◆ Aim of the task: Starting at the first line of the records below, transcribe each line exactly, ending with the line that contains "intros Hr Hw.".

◆ Supplied material:
Lemma type_sim (c : component) (s : estate) (code : Z) (ch : code_unit) :
  erefines c s -> word_action code ch = true ->
  exists c', dispatch c (type_key code ch) = Return (c', []) /\ erefines c' (typed s ch).
Proof.
  intros Hr Hw. pose proof Hr as (Hwf & Hv & Hs & Hl & (el & Hti & Hc) & Hws).
  pose proof (erefines_el c s el Hr Hti) as Hel.
  pose proof Hw as [Hkey Hch%negb_true_iff]%andb_prop.
  pose proof (handleKeyPress_word_eq c (mkKeyEvent code [ch]) el Hti Hkey) as Hhk.
  rewrite Hc, Hv, getCurrentStack_at in Hhk. cbn [Stack.to_js_string key] in Hhk.
  set (el' := set_caret (set_value el (insert_at (e_caret s) [ch] (el_value el))) (Z.of_nat (e_caret s) + zlen [ch])).
  set (c1 := flush c _ None) in Hhk.
  destruct (fire_change_result c1 el') as (pos & Hf).
  assert (Hd : dispatch c (type_key code ch) = (c2 <- fire_change c1 el' ;; Return (c2, []))%js).
  { apply (dispatch_keypress_edit _ _ _ _ el el' Hhk).
    - unfold c1, flush. cbn [textInput]. rewrite Hti. apply rerender_same. simpl. by rewrite Hel.
    - by intros ?%elem_of_nil.
    - rewrite word_key_default by done. cbn [is_char]. by apply insert_text_at. }
  rewrite Hf in Hd. cbn [bind_outcome] in Hd. eexists. split; [exact Hd|].
  apply (erefines_intro _ _ el'); [exact (dispatch_wf_eq _ _ _ _ Hwf Hd)| | | |by destruct pos| |];
    destruct pos; simpl; rewrite ?Hl, ?Hel; try done;
    solve [zlen_lia | apply Forall_app; split; [apply current_run_ws_free|by constructor]].
Qed.

Lemma erase_sim (c : component) (s : estate) :
  erefines c s ->
  exists c', dispatch c (KeyPress backspace_event) = Return (c', []) /\ erefines c' (erased s).
Proof.
  intros Hr. pose proof Hr as (Hwf & Hv & Hs & Hl & (el & Hti & Hc) & Hws).
  pose proof (erefines_el c s el Hr Hti) as Hel.
  pose proof (handleKeyPress_backspace_eq c backspace_event el Hti eq_refl) as Hhk.
  rewrite slice_drop_last in Hhk.
  set (po := if bool_decide _ then _ else _) in Hhk.
  set (c1 := flush c _ None) in Hhk.
  assert (Hti1 : textInput c1 = Some el).
  { unfold c1, flush. cbn [textInput]. rewrite Hti. apply rerender_same. destruct po; simpl; by rewrite Hel, Hv. }
  pose proof (Forall_removelast _ _ Hws) as Hws'.
  unfold erased. destruct (e_caret s) as [|k] eqn:Ek.
  - assert (Hd : dispatch c (KeyPress backspace_event) = Return (c1, [])).
    { apply (dispatch_keypress_noedit _ _ _ _ el Hhk Hti1). right.
      unfold default_action. simpl. by apply delete_backward_start. }
    eexists. split; [exact Hd|].
    apply (erefines_intro _ _ el); [exact (dispatch_wf_eq _ _ _ _ Hwf Hd)| | | |exact Hti1|done|exact Hws'];
      destruct po; simpl; rewrite ?Hv, ?Hs, ?Hl; done.
  - set (el' := set_caret (set_value el (take k (el_value el) ++ drop (S k) (el_value el))) (Z.of_nat k)).
    destruct (fire_change_result c1 el') as (pos & Hf).
    assert (Hd : dispatch c (KeyPress backspace_event) = (c2 <- fire_change c1 el' ;; Return (c2, []))%js).
    { apply (dispatch_keypress_edit _ _ _ _ el el' Hhk Hti1); [by intros ?%elem_of_nil|].
      by apply delete_backward_at. }
    rewrite Hf in Hd. cbn [bind_outcome] in Hd. eexists. split; [exact Hd|].
    apply (erefines_intro _ _ el'); [exact (dispatch_wf_eq _ _ _ _ Hwf Hd)| | | |by destruct pos|done|exact Hws'];
      destruct po, pos; simpl; rewrite ?Hv, ?Hs, ?Hl, ?Hel; done.
Qed.

(** Space or Enter once [commitText] has returned the text [fv] and the
    offset [en]: the re-render puts the caret at [en], clamped to the
    new text; Enter is prevented, Space is inserted there and followed
    by [onChange]. *)
Lemma commit_sim (c : component) (s : estate) (enter : bool) (el : element) (fv : jsstr) (en : Z) :
  erefines c s -> textInput c = Some el -> commitText (state c) (selectionStart el) = Return (fv, en) ->
  0 <= en ->
  exists c', dispatch c (KeyPress (commit_event enter)) = Return (c', lower_all (props c) (commit_obs enter fv)) /\
    erefines c' (finish enter fv (Z.to_nat (Z.min en (zlen fv)))).
Proof.
  intros Hr Hti Hct Hen. pose proof Hr as (Hwf & Hv & Hs & Hl & _ & Hws).
  assert (Hck : is_commit_key (keyCode (commit_event enter)) = true) by (by destruct enter).
  pose proof (handleKeyPress_commit_eq c _ el _ _ Hti Hck Hct) as Hhk.
  rewrite commitEffects_obs in Hhk.
  set (c1 := flush c _ (Some _)) in Hhk.
  set (s1 := with_position _ _) in c1.
  destruct (rerender_callback el s1 en) as (el1 & Hre & Hval & Hcar). simpl in Hval, Hcar.
  assert (Hti1 : textInput c1 = Some el1) by (unfold c1, flush; cbn [textInput]; by rewrite Hti).
  pose proof (zlen_nonneg fv).
  destruct enter.
  - assert (Hd : dispatch c (KeyPress (commit_event true)) = Return (c1, lower_all (props c) (commit_obs true fv))).
    { apply (dispatch_keypress_noedit _ _ _ _ el1 Hhk Hti1). left.
      rewrite <- commitEffects_obs. by apply commitEffects_enter. }
    eexists. split; [exact Hd|].
    apply (erefines_intro _ _ el1); [exact (dispatch_wf_eq _ _ _ _ Hwf Hd)| | | |done| |by constructor];
      simpl; rewrite ?Hl; try done. rewrite Hcar. lia.
  - set (k := Z.min en (zlen fv)) in Hcar.
    set (el' := set_caret (set_value el1 (insert_at (Z.to_nat k) [cu_space] (el_value el1)))
                  (Z.of_nat (Z.to_nat k) + zlen [cu_space])).
    destruct (fire_change_result c1 el') as (pos & Hf).
    assert (Hd : dispatch c (KeyPress (commit_event false)) =
      (c2 <- fire_change c1 el' ;; Return (c2, lower_all (props c) (commit_obs false fv)))%js).
    { apply (dispatch_keypress_edit _ _ _ _ el1 el' Hhk Hti1).
      - rewrite <- commitEffects_obs, commitEffects_space by done. intros Hin%list_elem_of_In.
        destruct (p_onChange (props c)); simpl in Hin; intuition discriminate.
      - transitivity (insert_text el1 [cu_space]); [reflexivity|].
        apply insert_text_at; [done|]. rewrite Hcar. lia. }
    rewrite Hf in Hd. cbn [bind_outcome] in Hd. eexists. split; [exact Hd|].
    apply (erefines_intro _ _ el'); [exact (dispatch_wf_eq _ _ _ _ Hwf Hd)| | | |by destruct pos| |by constructor];
      destruct pos; simpl; rewrite ?Hval, ?Hl, ?parse_empty; try done; zlen_lia.
Qed.

(** The commit branch with a stack at any caret is the machine's splice. *)
Lemma commitText_spliced (c : component) (s : estate) :
  erefines c s -> e_stack s <> [] ->
  commitText (state c) (Z.of_nat (e_caret s)) =
    Return (spliced s, Z.of_nat (length (splice_prefix s)) + zlen (e_slot s)).
Proof.
  intros Hr Hne. pose proof Hr as ((( _ & Hi & _) & _) & Hv & Hs & Hl & _ & Hws).
  pose proof (erefines_caret c s Hr) as Hk.
  rewrite (commitText_at _ (e_slot s)); rewrite ?Hs, ?Hv; try done.
  - unfold spliced, splice_prefix. do 3 f_equal. rewrite length_take. lia.
  - intros Hsp. rewrite Hsp in Hws. by inversion Hws.
Qed.

(** A commit with a stack at any caret: the machine's splice, the
    callbacks of its observations. *)
Lemma commit_stack_sim (c : component) (s : estate) (enter : bool) :
  erefines c s -> e_stack s <> [] ->
  exists c', dispatch c (KeyPress (commit_event enter)) = Return (c', lower_all (props c) (commit_obs enter (spliced s))) /\
    erefines c' (finish enter (spliced s) (length (splice_prefix s) + length (e_slot s))).
Proof.
  intros Hr E. pose proof Hr as (_ & _ & _ & _ & (el & Hti & Hc) & _).
  pose proof (commitText_spliced c s Hr E) as Hct. rewrite <- Hc in Hct.
  destruct (commit_sim c s enter el _ _ Hr Hti Hct) as (c' & Hd & Hr'); [zlen_lia|].
  replace (Z.to_nat _) with (length (splice_prefix s) + length (e_slot s))%nat in Hr'
    by (unfold spliced; zlen_lia).
  eauto.
Qed.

◆ Response for this exercise:
Lemma type_sim (c : component) (s : estate) (code : Z) (ch : code_unit) :
  erefines c s -> word_action code ch = true ->
  exists c', dispatch c (type_key code ch) = Return (c', []) /\ erefines c' (typed s ch).
Proof.
  intros Hr Hw. pose proof Hr as (Hwf & Hv & Hs & Hl & (el & Hti & Hc) & Hws).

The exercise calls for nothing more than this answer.